Growing evidence suggests that dysregulated microglial activation and neuroinflammation in the prefrontal cortex may underlie the pathophysiology of Attention Deficit Hyperactivity Disorder. Utilizing spontaneously hypertensive rats-a well-validated animal model of ADHD-this study aimed to characterize ADHD-like behavioral phenotypes and prefrontal cortical neuronal development and elucidate the neuroimmunological mechanisms through which the Bushen Kaiqiao Formula (BSKQF) exerts its therapeutic effects by modulating microglial activation states.

METHODS

Ultra-high-performance liquid chromatography coupled with a tandem mass spectrometer (UHPLC-MS/MS) was used to qualitatively analyze the chemical composition of Bushen Kaiqiao Formula, and network pharmacology was applied to predict its potential therapeutic targets and ADHD-related pathways ADHD-like behaviors, including hyperactivity, impulsivity, spatial memory, and attention, were assessed using the Open Field Test, Elevated Plus Maze, and Y-Maze Test at weeks 2 and 4. Prefrontal cortical neuronal morphology and dendritic spine density were evaluated using Nissl staining and Golgi-Cox staining, respectively.

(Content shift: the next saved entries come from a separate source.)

Lemma wp_fail_over_returns request_id token start account_id fo r v :
  0 <= Failover.switch_count fo ->
  wp (fail_over matched request_id token start account_id fo r) (retried start v) Returned NotStuck v.
Proof.
  intros Hfo. unfold fail_over. apply wp_bind, wp_now. intros t Ht. cbv zeta.
  set (retryable := is_explicit_provider_rejection r && _ && _ && _ && _).
  destruct (if retryable then _ else _) as [action fo'] eqn:Eact.
  apply wp_bind, returns_when; [returns_go|]. intros _ v1 H1. apply wp_bind, wp_call. intros ack _.
  apply wp_bind, wp_bump; [reflexivity|]. cbn in H1.
  destruct retryable eqn:Er; [|injection Eact as <- <-; wp_go; split; [done|cbn; lia]].
  assert (0 <= Failover.switch_count fo') as Hfo'.
  { pose proof (handle_error_count fo account_id (fr_status_code r) Hfo) as H. by rewrite Eact in H. }
  assert (t < start + 10000 * 1000000) as Hlate.
  { unfold retryable in Er. rewrite !andb_true_iff in Er. destruct Er as [[_ He] _]. apply Z.ltb_lt in He.
    cbn in He. unfold to_ms in He. destruct (Z.le_gt_cases 0 (t - start)); [|lia].
    rewrite Z.quot_div_nonneg in He by lia.
    pose proof (Z.mul_succ_div_gt (t - start) 1000000). lia. }
  pose proof (delay_at_least _ Hfo').
  destruct action; wp_go; (split; [|cbn; lia]); try done; (split; [done|]; cbn; lia).
Qed.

Microglial activation (Iba-1+/iNOS + immunofluorescence), inflammatory cytokine levels (IL-1β and IL-6 by ELISA), and blood-brain barrier integrity (transmission electron microscopy) were examined. In vitro, primary prefrontal cortical neurons and microglia were isolated from neonatal rats and treated with BSKQF-containing serum at different concentrations, with Methylphenidate (MPH) as a control. An oxygen-glucose deprivation/reoxygenation (OGD/R) model was established to mimic neuroinflammatory conditions with inflammatory signaling pathways assessed.

RESULTS

UHPLC-MS/MS identified key bioactive components of Bushen Kaiqiao Formula. Network pharmacology analysis suggested that BSKQF may ameliorate ADHD-related behavioral deficits by inhibiting the NF-κB signaling pathway. Behavioral assessments demonstrated dose- and time-dependent effects. BSKQF significantly reduced neuronal loss, promoted synaptic plasticity, reduced the proportion of activated microglia (iNOS+/Iba-1+), and lowered IL-1β and IL-6 levels. Additionally, ultrastructural examination indicated restored blood-brain barrier integrity and reduced perivascular edema. In vitro, BSKQF-containing serum suppressed NF-κB pathway activation (p-NF-κB-p65, p-IκBα) and inflammasome-related proteins (NLRP3, caspase-1).

CONCLUSION

BSKQF effectively alleviates ADHD-like behaviors in SHR rats by inhibiting prefrontal microglial activation and neuroinflammation, reducing neuronal apoptosis, restoring synaptic plasticity, and preserving blood-brain barrier integrity.